Author Jennifer Sander, to help her with her own weight loss goals, wrote the "Martini Diet". She encourages dieters to indulge their cravings for high calorie foods, but with awareness.
The Basics of The Martini Diet
Sander suggests that dieters can eat anything they like, as long as it is of the highest quality and made from real ingredients. Each constituent in a meal must fit into a 3oz. Martini glass.

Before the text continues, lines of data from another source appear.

(** * ai-rag-analyzer: the backend of [src/backend/main.py]

    A shallow embedding of the FastAPI backend: the PDF text extractor, the
    chunker, the upload (ingest) handler and the prompt assembly of the chat
    handler, with the properties of the specification stated over them.

    Python values are modelled as follows.
    - [str] is a sequence of Unicode code points: [list N].
    - [bytes] is [list byte].
    - An exception is a value of [exn]; code that can raise returns a
      [result].
    - The file system is a finite map from paths to contents; the handlers
      thread a [World] through their steps and record each I/O action in a
      trace. *)

From Stdlib Require Import String Ascii Strings.Byte ZArith NArith Lia List DecimalString.
From stdpp Require Import base option list gmap.
Import ListNotations.

Local Open Scope Z_scope.

(** ** Python strings *)

Abbreviation text := (list N).

(** A string literal of the source, as code points. *)
Definition py (s : string) : text := map N_of_ascii (list_ascii_of_string s).

Definition len (s : text) : Z := Z.of_nat (length s).

(** [str.isspace] on one code point: the characters [str.strip()] removes. *)
Definition py_isspace (c : N) : bool :=
  (((9 <=? c) && (c <=? 13)) || ((28 <=? c) && (c <=? 32))
   || (c =? 133) || (c =? 160) || (c =? 5760)
   || ((8192 <=? c) && (c <=? 8202))
   || (c =? 8232) || (c =? 8233) || (c =? 8239) || (c =? 8287)
   || (c =? 12288))%N.
(** * simplebank: the transfer transaction of [db/sqlc/store.go]

    A shallow embedding of [execTx], [TransferTx] and
    [AddAccountBalanceOrder] over an explicit model of the SQL store:
    committed tables, the write set of the open transaction, the id
    sequences, and a plan of store failures.  Go's [(value, err)] returns
    are kept as pairs, so that the partially filled values the code returns
    next to an error can be talked about. *)

From stdpp Require Import gmap strings list.
From stdpp Require Import sorting.
From Stdlib Require Import ZArith Lia.

Local Open Scope Z_scope.

(** ** int64 *)

Module Int64.

Definition min_int64 : Z := - 2 ^ 63.
Definition max_int64 : Z := 2 ^ 63 - 1.

Definition in_int64 (z : Z) : Prop := min_int64 <= z <= max_int64.

Definition in_int64b (z : Z) : bool := (min_int64 <=? z) && (z <=? max_int64).

(** Two's complement wrap-around of Go's int64 arithmetic. *)
Definition wrap64 (z : Z) : Z := (z + 2 ^ 63) mod 2 ^ 64 - 2 ^ 63.

(** Go's unary minus on an int64. *)
Definition neg64 (a : Z) : Z := wrap64 (- a).

End Int64.
Import Int64.

(** ** Rows and query parameters *)

(** Modelled from the spec: the generated row types of [models.go] are not
    part of the sources at hand; the fields are those of the data model
    (identifier, owner, balance, currency, creation time). *)
Record Account := mkAccount {
  Account_ID : Z;
  Account_Owner : string;
  Account_Balance : Z;
  Account_Currency : string;
  Account_CreatedAt : Z }.

Record Transfer := mkTransfer {
  Transfer_ID : Z;
  Transfer_FromAccountID : Z;
  Transfer_ToAccountID : Z;
  Transfer_Amount : Z;
  Transfer_CreatedAt : Z }.

Record Entry := mkEntry {
  Entry_ID : Z;
  Entry_AccountID : Z;
  Entry_Amount : Z;
  Entry_CreatedAt : Z }.

Record CreateTransferParams := mkCreateTransferParams {
  FromAccountID : Z;
  ToAccountID : Z;
  Amount : Z }.

Record CreateEntryParams := mkCreateEntryParams {
  CreateEntry_AccountID : Z;
  CreateEntry_Amount : Z }.

Record AddAccountBalanceParams := mkAddAccountBalanceParams {
  AddAccountBalance_Amount : Z;
  AddAccountBalance_ID : Z }.

(** Go zero values. *)
Definition zero_Account : Account := mkAccount 0 "" 0 "" 0.
Definition zero_Transfer : Transfer := mkTransfer 0 0 0 0 0.
Definition zero_Entry : Entry := mkEntry 0 0 0 0.

Record TransferTxResult := mkTransferTxResult {
  res_Transfer : Transfer;
  res_FromAccount : Account;
  res_ToAccount : Account;
  res_FromEntry : Entry;
  res_ToEntry : Entry }.

Definition zero_TransferTxResult : TransferTxResult :=
  mkTransferTxResult zero_Transfer zero_Account zero_Account zero_Entry zero_Entry.

(** ** Errors *)

Inductive error :=
  | ErrNoRows                       (* sql.ErrNoRows *)
  | ErrConnDone                     (* sql.ErrConnDone *)
  | ErrTxDone                       (* sql.ErrTxDone *)
  | PqError (msg : string)          (* an error reported by the server *)
  | errorString (msg : string).     (* the value fmt.Errorf builds *)

(** The [Error()] method. *)
Definition Error (e : error) : string :=
  match e with
  | ErrNoRows => "sql: no rows in result set"
  | ErrConnDone => "sql: database is closed"
  | ErrTxDone => "sql: transaction has already been committed or rolled back"
  | PqError msg => String.append "pq: " msg
  | errorString msg => msg
  end.

(** [fmt.Errorf("txErr: %v, rbErr: %v", err, errRb)]: the two operands are
    rendered with [%v], that is through [Error()]. *)
Definition Errorf_txErr_rbErr (err errRb : error) : error :=
  errorString
    (String.append "txErr: "
       (String.append (Error err) (String.append ", rbErr: " (Error errRb)))).

(** ** The store *)

(** The store is seen by one client.  A world holds the committed tables,
    the writes of the transaction that is open (if any), the two identifier
    sequences, which like the sequences of the server are not rolled back,
    the value of [now()], the outcome planned for the calls to come, and
    the calls made so far.  The constraints of the schema, which is not
    part of the sources at hand, are not modelled one by one: a statement
    that the server would refuse is a call that the plan makes fail, so a
    property proved for every plan holds whatever the constraints are. *)

(** What a [Queries] value runs its statements on ([DBTX]): the connection
    pool, where each statement commits on its own, or the transaction. *)
Inductive DBTX := Pool | InTx.

Record Queries := New { q_db : DBTX }.

Record Tables := mkTables {
  accounts : gmap Z Account;
  transfers : list Transfer;
  entries : list Entry }.

(** A write of a statement, kept by an open transaction until it ends. *)
Inductive Write :=
  | WTransfer (row : Transfer)
  | WEntry (row : Entry)
  | WBalance (id delta : Z).

Definition set_balance (b : Z) (a : Account) : Account :=
  mkAccount (Account_ID a) (Account_Owner a) b (Account_Currency a) (Account_CreatedAt a).

Definition insert_transfer (row : Transfer) (tb : Tables) : Tables :=
  mkTables (accounts tb) (transfers tb ++ [row]) (entries tb).

Definition insert_entry (row : Entry) (tb : Tables) : Tables :=
  mkTables (accounts tb) (transfers tb) (entries tb ++ [row]).

(** [UPDATE accounts SET balance = balance + delta WHERE id = id]. *)
Definition add_balance (id delta : Z) (tb : Tables) : Tables :=
  mkTables
    (alter (fun a => set_balance (Account_Balance a + delta) a) id (accounts tb))
    (transfers tb) (entries tb).

Definition apply_write (tb : Tables) (wr : Write) : Tables :=
  match wr with
  | WTransfer row => insert_transfer row tb
  | WEntry row => insert_entry row tb
  | WBalance id delta => add_balance id delta tb
  end.

(** Every call the code makes on the store, in the order it is issued. *)
Inductive Event :=
  | EvBeginTx
  | EvCommit
  | EvRollback
  | EvCreateTransfer (db : DBTX) (arg : CreateTransferParams)
  | EvCreateEntry (db : DBTX) (arg : CreateEntryParams)
  | EvAddAccountBalance (db : DBTX) (arg : AddAccountBalanceParams).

She advises dieters to eat only one third of the meal that is on the plate in restaurants, and take the remaining amount home, to eat later. Snacking is not allowed and dessert should be limited to one bite only. Alcohol consumption is also limited.
Sample Diet Plan
Breakfast
Fresh strawberries, sour cream waffles, cafe latte
Lunch
1 Slice fresh baked bread, 1/2 cup creamy vegetable soup
Dinner
1 Glass red wine, 1/2 cup garlic mashed potato, 1/2 cup grilled vegetables, 1 Lindt Chocolate ball
Exercise Recommendations
Elegant forms of exercise are recommended such as ballet, horseback riding, swimming, and ice-skating.
Pros
- Includes recipes
- Recommends the consumption of whole foods and fresh ingredients
- Promotes physical activity
- Portion control is a successful method of weight loss, as a short-term strategy
Cons
- Dieters may feel hungry between meals, because of the small portions
- Portion control can be appropriate for high calorie foods, but it is not appropriate to limit the serving sizes of fruit, vegetables and salads
- Some recommendations are not good for physical and emotional health such as drinking black coffee in place of eating
- The majority of readers will not be able to afford the lifestyle recommendations
Conclusions
Portion control may work as a short-term plan for weight loss. Also, there are some benefits such as it can allow dieters to learn what is a reasonable portion size for weight loss.